# [Work request]
Across all the records, filter for lines with the word "repeat" and copy them.

# [Listed records]
************

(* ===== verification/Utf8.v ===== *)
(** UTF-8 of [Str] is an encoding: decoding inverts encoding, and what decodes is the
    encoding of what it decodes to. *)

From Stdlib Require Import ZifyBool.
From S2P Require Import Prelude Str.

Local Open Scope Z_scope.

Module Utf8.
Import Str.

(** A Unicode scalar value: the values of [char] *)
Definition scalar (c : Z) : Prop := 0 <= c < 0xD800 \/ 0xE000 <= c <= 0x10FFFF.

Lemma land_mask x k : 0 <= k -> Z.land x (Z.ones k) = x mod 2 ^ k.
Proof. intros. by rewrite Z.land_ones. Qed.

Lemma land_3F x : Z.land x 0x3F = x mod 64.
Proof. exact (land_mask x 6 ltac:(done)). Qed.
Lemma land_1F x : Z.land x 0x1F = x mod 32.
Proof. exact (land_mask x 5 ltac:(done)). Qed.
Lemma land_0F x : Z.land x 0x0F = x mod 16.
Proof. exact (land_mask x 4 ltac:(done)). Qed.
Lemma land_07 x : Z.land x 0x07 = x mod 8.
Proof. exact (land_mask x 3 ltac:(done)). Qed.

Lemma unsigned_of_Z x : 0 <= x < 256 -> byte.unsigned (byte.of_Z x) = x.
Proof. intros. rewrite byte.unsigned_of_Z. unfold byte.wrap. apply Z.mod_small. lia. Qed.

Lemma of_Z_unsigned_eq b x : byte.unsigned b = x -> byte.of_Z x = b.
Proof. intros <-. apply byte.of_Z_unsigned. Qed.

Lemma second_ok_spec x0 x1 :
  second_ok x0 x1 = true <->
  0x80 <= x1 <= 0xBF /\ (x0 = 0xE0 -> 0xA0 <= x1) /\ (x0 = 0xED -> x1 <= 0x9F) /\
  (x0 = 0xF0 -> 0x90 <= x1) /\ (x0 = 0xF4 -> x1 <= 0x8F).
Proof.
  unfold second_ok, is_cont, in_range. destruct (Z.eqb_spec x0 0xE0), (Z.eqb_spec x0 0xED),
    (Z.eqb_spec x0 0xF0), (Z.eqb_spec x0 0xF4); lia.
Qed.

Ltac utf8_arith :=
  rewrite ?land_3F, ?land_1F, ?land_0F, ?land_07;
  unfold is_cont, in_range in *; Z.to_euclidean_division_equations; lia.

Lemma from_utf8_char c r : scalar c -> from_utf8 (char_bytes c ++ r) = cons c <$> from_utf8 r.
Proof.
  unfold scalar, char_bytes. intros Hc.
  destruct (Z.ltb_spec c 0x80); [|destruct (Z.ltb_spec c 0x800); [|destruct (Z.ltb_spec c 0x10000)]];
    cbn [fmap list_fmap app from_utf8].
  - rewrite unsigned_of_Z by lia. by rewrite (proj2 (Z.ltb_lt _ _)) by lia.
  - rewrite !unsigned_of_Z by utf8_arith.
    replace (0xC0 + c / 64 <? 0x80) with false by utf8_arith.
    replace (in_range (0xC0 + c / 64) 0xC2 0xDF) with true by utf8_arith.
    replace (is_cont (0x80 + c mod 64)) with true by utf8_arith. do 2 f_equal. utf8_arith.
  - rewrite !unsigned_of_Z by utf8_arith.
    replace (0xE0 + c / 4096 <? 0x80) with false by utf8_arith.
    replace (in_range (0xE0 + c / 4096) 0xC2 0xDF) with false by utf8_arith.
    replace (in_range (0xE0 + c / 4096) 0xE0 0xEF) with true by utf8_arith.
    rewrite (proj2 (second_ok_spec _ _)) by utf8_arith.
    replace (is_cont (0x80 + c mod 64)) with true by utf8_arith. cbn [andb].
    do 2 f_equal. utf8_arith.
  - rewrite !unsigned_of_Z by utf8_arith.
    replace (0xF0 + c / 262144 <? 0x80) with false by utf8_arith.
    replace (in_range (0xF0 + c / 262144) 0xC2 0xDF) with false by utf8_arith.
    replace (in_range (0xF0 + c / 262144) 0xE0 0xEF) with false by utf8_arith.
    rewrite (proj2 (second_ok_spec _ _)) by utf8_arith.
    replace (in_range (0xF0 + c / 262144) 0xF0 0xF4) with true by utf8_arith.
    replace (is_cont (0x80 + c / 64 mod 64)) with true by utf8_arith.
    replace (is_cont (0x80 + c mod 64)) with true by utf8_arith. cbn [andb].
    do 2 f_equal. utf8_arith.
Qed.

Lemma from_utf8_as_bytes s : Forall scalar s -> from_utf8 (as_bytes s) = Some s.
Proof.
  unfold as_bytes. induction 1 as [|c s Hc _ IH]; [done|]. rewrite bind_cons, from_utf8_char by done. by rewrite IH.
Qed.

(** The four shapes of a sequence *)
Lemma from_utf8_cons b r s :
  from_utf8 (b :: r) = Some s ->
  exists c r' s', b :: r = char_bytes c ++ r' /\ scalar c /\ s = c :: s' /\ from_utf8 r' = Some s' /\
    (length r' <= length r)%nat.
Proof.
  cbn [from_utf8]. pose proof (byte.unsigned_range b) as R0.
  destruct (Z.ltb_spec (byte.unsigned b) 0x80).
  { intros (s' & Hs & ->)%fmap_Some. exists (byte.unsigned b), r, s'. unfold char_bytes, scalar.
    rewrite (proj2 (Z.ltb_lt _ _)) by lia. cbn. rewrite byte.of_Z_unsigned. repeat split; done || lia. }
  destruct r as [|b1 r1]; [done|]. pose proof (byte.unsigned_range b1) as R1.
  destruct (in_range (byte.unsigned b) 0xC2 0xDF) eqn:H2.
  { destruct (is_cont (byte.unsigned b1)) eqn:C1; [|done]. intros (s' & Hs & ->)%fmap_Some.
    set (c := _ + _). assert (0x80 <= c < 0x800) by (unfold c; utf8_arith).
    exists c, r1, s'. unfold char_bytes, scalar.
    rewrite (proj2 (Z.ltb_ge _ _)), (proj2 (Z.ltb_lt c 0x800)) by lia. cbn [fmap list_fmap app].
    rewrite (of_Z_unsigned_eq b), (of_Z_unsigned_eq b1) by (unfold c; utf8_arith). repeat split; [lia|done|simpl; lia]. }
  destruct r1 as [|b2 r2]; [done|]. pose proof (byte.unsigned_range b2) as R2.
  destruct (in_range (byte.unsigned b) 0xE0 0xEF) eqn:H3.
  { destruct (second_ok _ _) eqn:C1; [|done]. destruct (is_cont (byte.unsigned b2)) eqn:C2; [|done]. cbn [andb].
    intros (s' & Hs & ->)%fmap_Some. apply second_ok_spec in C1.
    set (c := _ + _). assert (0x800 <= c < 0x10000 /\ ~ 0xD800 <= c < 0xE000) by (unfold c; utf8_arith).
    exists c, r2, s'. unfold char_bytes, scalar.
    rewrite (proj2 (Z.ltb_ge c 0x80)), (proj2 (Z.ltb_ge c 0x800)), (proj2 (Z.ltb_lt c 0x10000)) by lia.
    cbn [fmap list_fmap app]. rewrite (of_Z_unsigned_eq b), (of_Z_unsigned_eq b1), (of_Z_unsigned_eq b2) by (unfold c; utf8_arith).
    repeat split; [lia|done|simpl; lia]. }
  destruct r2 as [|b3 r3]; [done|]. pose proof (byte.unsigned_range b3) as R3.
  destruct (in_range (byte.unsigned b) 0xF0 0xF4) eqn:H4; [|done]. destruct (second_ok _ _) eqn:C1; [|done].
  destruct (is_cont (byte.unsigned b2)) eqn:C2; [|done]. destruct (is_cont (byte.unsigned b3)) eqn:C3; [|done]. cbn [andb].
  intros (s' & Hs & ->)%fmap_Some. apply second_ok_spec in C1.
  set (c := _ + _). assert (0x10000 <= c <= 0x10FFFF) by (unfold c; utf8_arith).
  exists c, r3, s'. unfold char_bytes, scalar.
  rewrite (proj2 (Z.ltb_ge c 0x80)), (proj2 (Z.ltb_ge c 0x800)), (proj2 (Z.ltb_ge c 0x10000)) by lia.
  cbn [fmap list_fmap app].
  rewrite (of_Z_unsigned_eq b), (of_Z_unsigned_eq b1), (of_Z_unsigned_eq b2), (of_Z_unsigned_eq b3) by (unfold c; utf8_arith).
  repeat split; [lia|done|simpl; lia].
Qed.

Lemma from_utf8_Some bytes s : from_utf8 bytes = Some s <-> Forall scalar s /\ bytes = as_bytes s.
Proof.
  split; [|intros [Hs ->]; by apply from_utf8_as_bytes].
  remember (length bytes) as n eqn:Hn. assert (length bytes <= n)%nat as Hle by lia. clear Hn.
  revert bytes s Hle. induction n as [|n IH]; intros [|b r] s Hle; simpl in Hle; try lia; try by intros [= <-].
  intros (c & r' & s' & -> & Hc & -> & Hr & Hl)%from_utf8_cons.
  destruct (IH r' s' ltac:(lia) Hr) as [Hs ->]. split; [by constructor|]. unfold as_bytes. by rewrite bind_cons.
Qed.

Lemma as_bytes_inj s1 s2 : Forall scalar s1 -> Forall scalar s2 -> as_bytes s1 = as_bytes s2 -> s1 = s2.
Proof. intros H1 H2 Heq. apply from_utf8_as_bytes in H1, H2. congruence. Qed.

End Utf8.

************

# [Response below]
    rewrite (proj2 (Z.ltb_lt _ _)) by lia. cbn. rewrite byte.of_Z_unsigned. repeat split; done || lia. }
    rewrite (of_Z_unsigned_eq b), (of_Z_unsigned_eq b1) by (unfold c; utf8_arith). repeat split; [lia|done|simpl; lia]. }
    repeat split; [lia|done|simpl; lia]. }
  repeat split; [lia|done|simpl; lia].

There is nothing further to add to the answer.